The stock is now at about $150, and is still an astonishing return for its investors. Although sales are increasing for the business, its sales multiplier suggested by the stock price is incompatible with what is seen in the food industry. The company expects revenues of around $210 million for the year and is breaking the threshold. The current price of $150 provides the company a total market value of $9.109 billion, a price-to-sales ratio of 43.3x, much higher than the value Google saw when it was first made publicly. The typical EBITDA ratios in the food industry are 11.92 and 11.92, which shows that BYND is is considered an exceptionally innovative company; however, it also indicates that the future growth is priced into.

In real life, Beyond Meat is still a small business. Investors have their eyes on the industry to grow and also on the manufacturing capabilities and technology of the company expanding. But, Wall Street equity analysts aren’t sure if the company can sustain the price as most have the stock graded as a Hold.
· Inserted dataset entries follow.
Lemma updatePassword_run bcrypt_hash salt id newPassword s :
  updatePassword queryError bcrypt_hash salt id newPassword s
  = match queryError id with
    | Some e => (Throw (ErrorObj "Error" ("Failed to update password: " +:+ toString e)),
                 logged [FindByIdAndUpdate id] s)
    | None =>
        match users s !! id with
        | Some u =>
            (Ok true,
             mkServer (request s) (env s)
                      (<[id := IUser.set_updatedAt (clock s)
                                 (IUser.set_password (Some (bcrypt_hash newPassword 12%nat salt)) u)]>
                         (users s))
                      (clock s) (trace s ++ [FindByIdAndUpdate id]))
        | None => (Ok false, logged [FindByIdAndUpdate id] s)
        end
    end.
Proof.
  unfold updatePassword, try_catch, bind at 1. rewrite findByIdAndUpdate_old_run.
  destruct (queryError id); [reflexivity|].
  destruct (users s !! id); reflexivity.
Qed.

Lemma updateLastLogin_run id s :
  updateLastLogin queryError id s
  = match queryError id with
    | Some e => (Throw (ErrorObj "Error" ("Failed to update last login: " +:+ toString e)),
                 logged [FindByIdAndUpdate id] s)
    | None =>
        match users s !! id with
        | Some u =>
            (Ok tt,
             mkServer (request s) (env s)
                      (<[id := IUser.set_updatedAt (clock s) (set_lastLoginAt (Some (clock s)) u)]>
                         (users s))
                      (clock s) (trace s ++ [FindByIdAndUpdate id]))
        | None => (Ok tt, logged [FindByIdAndUpdate id] s)
        end
    end.
Proof.
  unfold updateLastLogin, try_catch, bind at 1, get. unfold bind at 1.
  rewrite findByIdAndUpdate_old_run.
  destruct (queryError id); [reflexivity|].
  destruct (users s !! id); reflexivity.
Qed.

Lemma dom_update_existing (m : gmap string IUser.t) id u u' :
  m !! id = Some u -> dom (<[id := u']> m) = dom m.
Proof. intros H. apply dom_insert_lookup_L. eauto. Qed.

(** Replacing a document by one the condition judges alike keeps the
    count. *)
Lemma countWhere_update_alike cond (m : gmap string IUser.t) id u u' :
  m !! id = Some u -> cond u' = cond u ->
  countWhere cond (<[id := u']> m) = countWhere cond m.
Proof.
  intros Hu Hsame. unfold countWhere. rewrite map_filter_insert.
  destruct (cond u) eqn:Hcond; simpl in *.
  - rewrite decide_True by (simpl; exact Hsame).
    apply map_size_insert_Some. exists u.
    apply map_lookup_filter_Some. split; [exact Hu | exact Hcond].
  - rewrite decide_False by (simpl; congruence).
    rewrite map_filter_delete. apply map_size_delete_None.
    apply map_lookup_filter_None. right. intros u0 Hu0. simpl.
    rewrite Hu in Hu0. injection Hu0 as <-. congruence.
Qed.

(** Replacing a counted document by one that is not lowers the count by
    one. *)
Lemma countWhere_update_drop cond (m : gmap string IUser.t) id u u' :
  m !! id = Some u -> cond u = true -> cond u' = false ->
  S (countWhere cond (<[id := u']> m)) = countWhere cond m.
Proof.
  intros Hu Hin Hout. unfold countWhere.
  rewrite map_filter_insert_False by (simpl; congruence).
  rewrite map_filter_delete.
  assert (Hlook : filter (fun entry : string * IUser.t => cond entry.2 = true) m !! id = Some u).
  { apply map_lookup_filter_Some. split; assumption. }
  rewrite map_size_delete, Hlook.
  assert (Hpos : size (filter (fun entry : string * IUser.t => cond entry.2 = true) m) <> 0).
  { intros Hzero. apply map_size_empty_inv in Hzero. rewrite Hzero in Hlook.
    rewrite lookup_empty in Hlook. discriminate. }
  destruct (size _); [contradiction | reflexivity].
Qed.

Lemma getUserStats_run s :
  getUserStats None s
  = (Ok (if Nat.eqb (size (users s)) 0 then mkUserStats 0 0 0 0
         else mkUserStats (size (users s))
                          (countWhere IUser.isActive (users s))
                          (countWhere IUser.isVerified (users s))
                          (countWhere (fun u => String.eqb (IUser.role u) "admin") (users s))),
     s).
Proof.
  unfold getUserStats, try_catch, User_aggregate_stats, bind, get, ret.
  destruct (Nat.eqb (size (users s)) 0); reflexivity.
Qed.

End ServiceLemmas.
Secular Trends Toward Alternative Meat Consumption

As previously mentioned, the increase in veganism is well-documented however, it isn’t easy to locate reliable data to prove this assertion with quantifiable evidence. A recent poll conducted by Gallup estimates the percentage of vegans in the US as 3 percent of the population,, a slight increase from the 2% recorded in 2012. Based on the poll, the proportion of vegetarians remained stable at 5% for the same time.

It is also apparent in the global statistics on meat consumption. The consumption of meat has been rising across the world, with today’s production being five times greater than it was 50 decades before. This isn’t just due to the rising life expectancies in developing countries. There is an inverse correlation in the statistics between rising income and a growing consumption of meat,. Still, overall, the consumption of beef has not decreased significantly in the US and Europe. The consumption of meat is growing, but the kind of meat consumed is changing, with poultry taking over beef in a pattern consistent with the environmental and health issues related to meat production and beef.

Competition and Investor Interest

This article will provide a brief overview of the direct competition Beyond Meat faces in the meat-based plant-based industry and other companies operating in the same field, like dairy substitutes and meal replacements. This market is attracting increasing attention from investors who have poured more than $16 billion into this space, including $13 billion in 2017 and 2018.

Closest Competitor: Impossible Foods

Impossible Foods is possibly the closest and most similar competitor to Beyond Meat. It announced a new round of financing shortly after its IPO of Beyond Meat, raising $300 million. Investors, including Khosla Ventures, Google Ventures, and Bill Gates now support the company.

Impossible Foods is creating ” bleeding” hamburgers and working to replicate whole pieces of meat. Like Beyond Meat, the company was established from environmental concerns and the idea of using technology to recreate the texture and features of meat using plant-based protein. The company doesn’t plan to be listed on the stock exchange shortly.

There are no figures on revenue in the case of Impossible Foods. Still, the company has had a difficult time meeting consumer demand since it has launched several national initiatives, including the partnership with Burger King. Impossible Foods’ production issues involve transferring staff from its R&D department to packaging and production while it improves its production facility.